(** ** The invariant *)

(** Everything that runs, or may run, was validated. *)
Record good (m : Manager) : Prop := {
  g_current : validated (m_current m); g_persisted : validated (m_persisted m); g_healthy : validated (m_healthyConfig m);
  g_restart : ∀ c, m_restartCh m = Some c → validated c }.

(** The process was started with [g] and works as [m] says: the listeners are
    those of the current configuration, and the handler serves its routes. *)
Definition runs (g : Config) (m : Manager) : Prop :=
  restartRequiredChanges g (m_current m) = [] ∧ ∃ h, m_handler m = Some h ∧ serves (m_current m) h.

Definition fit (g : option Config) (m : Manager) : Prop := good m ∧ match g with None => True | Some g => runs g m end.

Lemma changed_nil name b : changed_field name b = [] ↔ b = false.
Proof. by destruct b. Qed.

(** What a restart is needed for, as one value. *)
Definition listeners (c : Config) :=
  (listen_addr (server c), server_tls (server c), server_timeouts (server c), admin c).

Lemma restart_fields c c' : restartRequiredChanges c c' = [] ↔ listeners c = listeners c'.
Proof.
  unfold restartRequiredChanges, listeners. cbv zeta. split.
  - intros H. repeat match type of H with _ ++ _ = [] => let Hi := fresh "H" in apply app_eq_nil in H as [Hi H] end.
    repeat match goal with H : changed_field _ _ = [] |- _ => apply changed_nil, negb_false_iff in H end.
    repeat match goal with H : bool_decide _ = true |- _ => apply bool_decide_eq_true in H | H : (_ =?s _) = true |- _ => apply eqs_true in H
      | H : eqb _ _ = true |- _ => apply eqb_prop in H end.
    destruct (admin c), (admin c'). cbn in *. congruence.
  - intros [[[E1 E2]%pair_equal_spec E3]%pair_equal_spec E4]%pair_equal_spec. rewrite E1, E2, E3, E4. rewrite !eqs_refl, !bool_decide_eq_true_2, eqb_reflx by done. done.
Qed.

Lemma validated_names c : validated c → NoDup (route_name <$> routes c).
Proof.
  intros [c0 H]. apply Facts.Validate_ok in H as [_ _ _ _ Hn _]. apply (NoDup_fmap_1 to_lower). by rewrite <- list_fmap_compose.
Qed.

Lemma fit_kept g m m' : fit g m → kept m m' → fit g m'.
Proof.
  intros [[H1 H2 H3 H4] Hg] []. split; [split; by rewrite ?k_current0, ?k_persisted0, ?k_healthy0, ?k_restart0|].
  destruct g as [g|]; [|done]. unfold runs in *. by rewrite k_current0, k_handler0.
Qed.

Lemma fit_path g m p : fit g m → fit g (with_path p m).
Proof. intros [[] Hg]. by split. Qed.
Lemma fit_snapshot g m s : fit g m → fit g (with_snapshot s m).
Proof. intros [[] Hg]. by split. Qed.
Lemma fit_restart g m : fit g m → fit g (with_restart None m).
Proof. intros [[] Hg]. by split. Qed.

Lemma Reload_serves c h h' : validated c → Reload parse_url c handler_clock h = (h', true) → serves c h'.
Proof.
  intros Hc. unfold Reload. destruct (buildState parse_url c handler_clock) as [h1|] eqn:E; [|done]. intros [= <-].
  eapply buildState_serves; [by apply validated_names|exact E].
Qed.

Lemma fit_outcome g m r m' : fit g m → outcome_ok m r m' → fit g m'.
Proof.
  intros Hf. destruct r as [e|res]; cbn [outcome_ok]; [by apply fit_kept|]. destruct Hf as [[H1 H2 H3 H4] Hg].
  intros (p & n & Hp & Hn & [[_ H]|[_ H]]); destruct H.
  - split; [split; by rewrite ?hot_current0, ?hot_persisted0, ?hot_healthy0, ?hot_restart0|]. destruct g as [g|]; [|done]. destruct Hg as [Hg _]. destruct hot_handler0 as (h & h' & E1 & E2 & E3). split.
    + apply restart_fields. apply restart_fields in hot_fields0, Hg. congruence.
    + exists h'. split; [done|]. rewrite hot_current0. by eapply Reload_serves.
  - split; [split; rewrite ?cold_current0, ?cold_persisted0, ?cold_healthy0, ?cold_restart0; try done; by intros c [= <-]|].
    destruct g as [g|]; [|done]. unfold runs in *. by rewrite cold_current0, cold_handler0.
Qed.
Lemma sound_perform r0 o vars a s : SecPersist.plain (r_path r0) → sound r0 (c_rt s) → sound r0 (c_rt (perform o vars a s).2).
Proof.
  intros Hplain Hs. destruct a as [e| | | |envPath previous|path|path applied restart err]; cbn [perform]; rewrite ?forget_runtime.
  - revert s Hs. apply keeps_ends. intros r x Hr s Hs. eapply sound_edit; [done|]. apply edit_spec; [|exact Hs]. by rewrite (so_path _ _ Hr).
  - revert s Hs. apply keeps_ends. intros r x Hr. assert (∀ s, at_ r x s → sound r0 (c_rt s)) as Ha by by intros s [-> _].
    unfold Reload. apply ends_get. intros r' ->. apply ends_load; [|auto]. intros fileCfg _.
    apply ends_pure; [intros previous _|auto]. apply ends_pure; [intros [] _|auto]. case_match; [by apply ends_ret|].
    apply ends_pure; [intros c _|auto]. apply ends_pure; [intros c' _|auto]. by apply sound_reload.
  - revert s Hs. apply keeps_ends. intros r x Hr. assert (∀ s, at_ r x s → sound r0 (c_rt s)) as Ha by by intros s [-> _].
    unfold ReloadEnvironment. apply ends_get. intros r' ->. apply ends_load; [|auto]. intros fileCfg _.
    apply ends_pure; [intros c _|auto]. apply ends_pure; [intros c' _|auto]. case_match; [by apply ends_ret|]. by apply sound_reload.
  - revert s Hs. apply keeps_ends. intros r x Hr. assert (∀ s, at_ r x s → sound r0 (c_rt s)) as Ha by by intros s [-> _].
    unfold ReloadEdgeRoutes. apply ends_get. intros r' ->. cbv zeta. apply ends_lift; [apply reads_routes| |auto]. intros table.
    apply ends_pure; [intros [] Hp|auto]. intros s [<- _]. destruct Hr as [[] ? ?]. by split; [split| |].
  - by apply sound_watch.
  - by apply sound_watch.
  - unfold RecordWatchChange, get, mbind, op_bind. cbv beta iota zeta. case_match; [done|]. destruct err, applied; by apply sound_watch.
Qed.

Lemma started_sound r : started r → SecPersist.plain (r_path r) ∧ sound r r.
Proof.
  intros (o & vars & path & protected & w & Hplain & E).
  destruct (New decode decode_routes windows o vars path protected w) as [res w'] eqn:En. cbn [fst] in E. subst res.
  unfold New in En. apply bind_inv in En as (fileCfg & w1 & _ & En). apply bind_inv in En as (c & w2 & _ & En).
  apply bind_inv in En as (c' & w3 & _ & En). apply bind_inv in En as (p & w4 & Hp & En).
  destruct (negb _); [done|]. injection En as <- _. unfold prepareRuntimeConfig in Hp.
  apply bind_inv in Hp as (u & w5 & _ & Hp). apply bind_inv in Hp as (table & w6 & _ & Hp).
  apply bind_inv in Hp as ([] & ? & [= H1 <-] & Hp). do 3 (apply bind_inv in Hp as (? & ? & [= ? <-] & Hp)). injection Hp as <- <-.
  split; [done|]. split; [|done|done]. by split.
Qed.

Lemma sound_runs r0 r : started r0 → rtc step r0 r → sound r0 r.
Proof.
  intros [Hplain Hs]%started_sound H. cut (∀ r', rtc step r' r → sound r0 r' → sound r0 r); [by intros Hc; apply (Hc r0)|].
  clear Hs H. intros r' H. induction H as [|r' r1 r2 Hstep _ IH]; [done|]. intros Hs. apply IH. destruct Hstep as [x o vars a w ticks].
  by apply sound_perform.
Qed.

> Problem
Look above for the line with "intros Hf. destruct" and the line with "- split; [split; by", and reproduce exactly those two lines plus every line between, nothing more.

> Written answer
  intros Hf. destruct r as [e|res]; cbn [outcome_ok]; [by apply fit_kept|]. destruct Hf as [[H1 H2 H3 H4] Hg].
  intros (p & n & Hp & Hn & [[_ H]|[_ H]]); destruct H.
  - split; [split; by rewrite ?hot_current0, ?hot_persisted0, ?hot_healthy0, ?hot_restart0|]. destruct g as [g|]; [|done]. destruct Hg as [Hg _]. destruct hot_handler0 as (h & h' & E1 & E2 & E3). split.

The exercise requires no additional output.